## PROBLEM DETAILS
Your answer is the lines below, exactly, from the one that contains "Definition rel_ops : list" through the one that contains "bit_op compare_gt); (sym2_test", both included.

─── THE INPUT ───

Definition cursor {A} (c : Pa A) : E A := fun s =>
  match c (es_parser s) with
  | Some (x, p) => Some (x, mk_es p (es_module s) (es_intern s))
  | None => None
  end.

Definition with_nodes (m : compiled_module) (nodes : list expr_node) : compiled_module :=
  {| cm_name := cm_name m; cm_ports := cm_ports m; cm_port_order := cm_port_order m; cm_port_decls := cm_port_decls m; cm_vectors := cm_vectors m;
     cm_signal_names := cm_signal_names m; cm_signal_is_reg := cm_signal_is_reg m; cm_signal_is_signed := cm_signal_is_signed m;
     cm_signal_is_const := cm_signal_is_const m; cm_signal_is_const_foldable := cm_signal_is_const_foldable m;
     cm_signal_const_value := cm_signal_const_value m; cm_signal_index := cm_signal_index m; cm_param_order := cm_param_order m;
     cm_param_default_values := cm_param_default_values m; cm_param_is_local := cm_param_is_local m; cm_expr_nodes := nodes;
     cm_assigns := cm_assigns m; cm_always_ffs := cm_always_ffs m; cm_always_combs := cm_always_combs m; cm_initials := cm_initials m;
     cm_instances := cm_instances m; cm_inline_counter := cm_inline_counter m |}.

(** A construction of nodes; its errors are at the next token. *)
Definition act {A} (f : compiled_module -> Z * Z -> B A) : E A := fun s =>
  let p := es_parser s in
  match pa_toks p !! pa_pos p with
  | None => None
  | Some t =>
      let '(x, b) := f (es_module s) (tok_line t, tok_column t) (mk_bstate (cm_expr_nodes (es_module s)) (es_intern s) (pa_errors p)) in
      Some (x, mk_es (mk_parser (pa_toks p) (pa_pos p) (b_errors b) (pa_return_target p)) (with_nodes (es_module s) (b_nodes b)) (b_intern b))
  end.

(** [p->err(p->peek(), msg)], and the test that adds an error. *)
Definition complain (msg : string) : E unit := act (fun _ here => err here msg).
Definition demand (c : ascii) (msg : string) : E unit := a ← cursor (accept_sym c); if (a : bool) then mret tt else complain msg.
Definition with_tokens {A} (f : nat -> E A) : E A := fun s => f (length (pa_toks (es_parser s))) s.
Definition unknown_scalar : E expr_value := act (fun m here => x ← make_literal m here sX; mret (scalar x)).

(** ** Indexed part selects *)

(** The bounds that [compute_bounds] gives for a start. *)
Definition compute_bounds (desc plus : bool) (w start : Z) : Z * Z :=
  if plus then if desc then (start + (w - 1), start) else (start, start + (w - 1))
  else if desc then (start, start - (w - 1)) else (start - (w - 1), start).

Section Indexed.
Context (m : compiled_module) (here : Z * Z) (base : expr_value) (w : Z) (plus : bool).
#[local] Abbreviation desc := (ev_lsb base <=? ev_msb base).

Definition slice_bits_for_start (start : Z) : B (list Z) :=
  x ← make_literal m here sX;
  mret (map (fun idx => let pos := vector_pos (ev_msb base) (ev_lsb base) idx in
                        if pos =? SIZE_MAX then x else default SIZE_MAX (vat (roots_of base) pos))
          (part_indices (compute_bounds desc plus w start).1 (compute_bounds desc plus w start).2)).

(** One start of the chain of selections. *)
Definition select_start (idx_norm : expr_value) (cmp_w : nat) (out : list Z) (s : Z) : B (list Z) :=
  if s <? 0 then mret out
  else
    bits ← slice_bits_for_start s;
    if negb (length bits =? length out)%nat then mret out
    else
      idx_lit ← make_uint_literal m here (u64_wrap s) cmp_w;
      cond ← compare_eq m here idx_norm idx_lit;
      bmap2 (fun b o => make_mux m here cond b o) bits out.

Definition indexed_select (start_expr : expr_value) : B expr_value :=
  start_const ← const_int m start_expr;
  match start_const with
  | Some start =>
      bits ← slice_bits_for_start start;
      let bounds := compute_bounds desc plus w start in
      make_vector_with_range m here bits bounds.1 bounds.2 (ev_is_signed base)
  | None =>
      let min_idx := Z.min (ev_msb base) (ev_lsb base) in
      let max_idx := Z.max (ev_msb base) (ev_lsb base) in
      if max_idx <? 0 then make_unknown_vector m here (Z.to_nat w) false
      else
        let cmp_w := Nat.max (width start_expr) (need_bits max_idx) in
        idx_norm ← resize m here start_expr cmp_w false;
        x ← make_literal m here sX;
        out ← bfold (select_start idx_norm cmp_w) (replicate (Z.to_nat w) x)
                (map (fun i => min_idx + Z.of_nat i) (seq 0 (Z.to_nat (max_idx - min_idx + 1))));
        make_vector m here out (ev_is_signed base)
  end.
End Indexed.

(** The bounds and the counters of the loops are of type [int]: it is
    undefined when one of them does not fit. *)
Definition bounds_fit (base : expr_value) (plus : bool) (w : Z) (start : option Z) : bool :=
  let hi := match start with Some s => s | None => Z.max (ev_msb base) (ev_lsb base) end in
  let top := if plus then hi + (w - 1) else hi in
  (top <? INT_MAX) || ((top =? INT_MAX) && bool_decide (is_Some start) && ((ev_lsb base <=? ev_msb base) || (w =? 1))).

Definition apply_indexed_part_select (base start_expr width_expr : expr_value) (plus : bool) : E expr_value :=
  w ← act (fun m _ => const_int m width_expr);
  match w with
  | Some w =>
      if w <=? 0 then
        _ ← complain "indexed part-select width must be a positive constant integer expression in this subset";
        act (fun m here => x ← make_literal m here sX; mret (make_scalar x 0 0 (ev_is_signed base)))
      else
        start ← act (fun m _ => const_int m start_expr);
        if bounds_fit base plus w start then act (fun m here => indexed_select m here base w plus start_expr) else undefined
  | None =>
      _ ← complain "indexed part-select width must be a positive constant integer expression in this subset";
      act (fun m here => x ← make_literal m here sX; mret (make_scalar x 0 0 (ev_is_signed base)))
  end.

(** ** Primaries *)

(** A name that is a vector or a signal of the module. *)
Definition signal_roots (bits : list Z) : E (list Z) := act (fun m here => bmap (make_signal_root m here) bits).
Definition declare {A} (f : compiled_module -> A * compiled_module) : E A := fun s =>
  let '(x, m) := f (es_module s) in Some (x, mk_es (es_parser s) m (es_intern s)).
Definition scalar_name (name : string) : E expr_value :=
  sig ← declare (fun m => get_or_create_signal m name);
  act (fun m here => r ← make_signal_root m here sig; mret (make_scalar r 0 0 (default false (vat (cm_signal_is_signed m) sig)))).
Definition plain_name (name : string) : E expr_value :=
  m ← (fun s => Some (es_module s, s));
  match cm_vectors m !! name with
  | Some vd =>
      match vd_bits vd, vector_width (vd_msb vd) (vd_lsb vd) with
      | [], _ => scalar_name name
      | _ :: _, None => undefined
      | b0 :: _, Some w =>
          if (w <=? 1)%nat then r ← signal_roots [b0]; mret (make_scalar (front r) (vd_msb vd) (vd_lsb vd) (vd_is_signed vd))
          else roots ← signal_roots (vd_bits vd); act (fun m here => make_vector_with_range m here roots (vd_msb vd) (vd_lsb vd) (vd_is_signed vd))
      end
  | None => scalar_name name
  end.

(** A number, whose error is at the number itself. *)
Definition parse_number (t : token) : E expr_value :=
  match parse_literal_bits (tok_text t) true with
  | None => undefined
  | Some None => _ ← cursor (err_at t "invalid number literal"); _ ← cursor consume; unknown_scalar
  | Some (Some (bits, sgn)) =>
      _ ← cursor consume;
      match bits with
      | [] => act (fun m here => x ← make_literal m here sX; mret (make_scalar x 0 0 sgn))
      | [b] => act (fun m here => x ← make_literal m here b; mret (make_scalar x 0 0 sgn))
      | _ => act (fun m here => roots ← bmap (make_literal m here) bits; make_vector m here roots sgn)
      end
  end.

(** ** Operators of one level *)

Definition operator : Type := (token -> bool) * (expr_value -> expr_value -> E expr_value).
Definition sym2_test (a b : ascii) (t : token) : bool := kind_eqb (tok_kind t) tk_symbol && is_sym2 (tok_text t) a b.
Definition sym3_test (a b c : ascii) (t : token) : bool := kind_eqb (tok_kind t) tk_symbol && is_sym3 (tok_text t) a b c.

(** An operator that builds nodes, and one that gives a single bit. *)
Definition word_op (f : compiled_module -> Z * Z -> expr_value -> expr_value -> B expr_value) (a b : expr_value) : E expr_value :=
  act (fun m here => f m here a b).
Definition bit_op (f : compiled_module -> Z * Z -> expr_value -> expr_value -> B Z) (a b : expr_value) : E expr_value :=
  act (fun m here => r ← f m here a b; mret (scalar r)).

Definition mul_ops : list operator :=
  [(sym_test "*", word_op arith_mul); (sym_test "/", word_op arith_div); (sym_test "%", word_op arith_mod)].
Definition add_ops : list operator := [(sym_test "+", word_op arith_add); (sym_test "-", word_op arith_sub)].
Definition shift_ops : list operator := [(sym2_test "<" "<", word_op shift_left); (sym2_test ">" ">", word_op shift_right)].
Definition and_ops : list operator := [(sym_test "&", word_op (fun m here a b => bitwise_binary m here a b ek_binary_and))].
Definition xnor (m : compiled_module) (here : Z * Z) (a b : expr_value) : B expr_value :=
  x ← bitwise_binary m here a b ek_binary_xor; bitwise_unary m here x ek_unary_not.
Definition xor_ops : list operator :=
  [(sym_test "^", word_op (fun m here a b => bitwise_binary m here a b ek_binary_xor));
   (sym2_test "~" "^", word_op xnor); (sym2_test "^" "~", word_op xnor)].
Definition or_ops : list operator := [(sym_test "|", word_op (fun m here a b => bitwise_binary m here a b ek_binary_or))].
Definition rel_ops : list operator :=
  [(sym_test "<", bit_op compare_lt); (sym2_test "<" "=", bit_op compare_le);
   (sym_test ">", bit_op compare_gt); (sym2_test ">" "=", bit_op compare_ge)].
Definition negated (f : compiled_module -> Z * Z -> expr_value -> expr_value -> B Z) (m : compiled_module) (here : Z * Z) (a b : expr_value) : B Z :=
  r ← f m here a b; make_not m here r.
Definition eq_ops : list operator :=
  [(sym3_test "=" "=" "=", bit_op compare_case_eq); (sym3_test "!" "=" "=", bit_op (negated compare_case_eq));
   (sym2_test "=" "=", bit_op compare_eq); (sym2_test "!" "=", bit_op (negated compare_eq))].
Definition logical (make : compiled_module -> Z * Z -> Z -> Z -> B Z) (m : compiled_module) (here : Z * Z) (a b : expr_value) : B Z :=
  x ← to_bool_root m here a; y ← to_bool_root m here b; make m here x y.
Definition land_ops : list operator := [(sym2_test "&" "&", bit_op (logical make_and))].
Definition lor_ops : list operator := [(sym2_test "|" "|", bit_op (logical make_or))].

(** [if(accept) { rhs = ...; lhs = f(lhs, rhs); continue; }] for the operators
    of a level in their order, until none is next. *)
Fixpoint take_first {F} (ops : list ((token -> bool) * F)) : E (option F) :=
  match ops with
  | [] => mret None
  | (test, f) :: ops' => a ← cursor (accept test); if (a : bool) then mret (Some f) else take_first ops'
  end.
Fixpoint left_loop (sub : E expr_value) (ops : list operator) (fuel : nat) (lhs : expr_value) : E expr_value :=
  o ← take_first ops;
  match o, fuel with
  | None, _ => mret lhs
  | Some f, O => undefined
  | Some f, S fuel' => rhs ← sub; lhs' ← f lhs rhs; left_loop sub ops fuel' lhs'
  end.
Definition level (sub : E expr_value) (ops : list operator) : E expr_value := lhs ← sub; with_tokens (fun n => left_loop sub ops n lhs).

───

## SOLUTION FOR THIS TASK
Definition rel_ops : list operator :=
  [(sym_test "<", bit_op compare_lt); (sym2_test "<" "=", bit_op compare_le);
   (sym_test ">", bit_op compare_gt); (sym2_test ">" "=", bit_op compare_ge)].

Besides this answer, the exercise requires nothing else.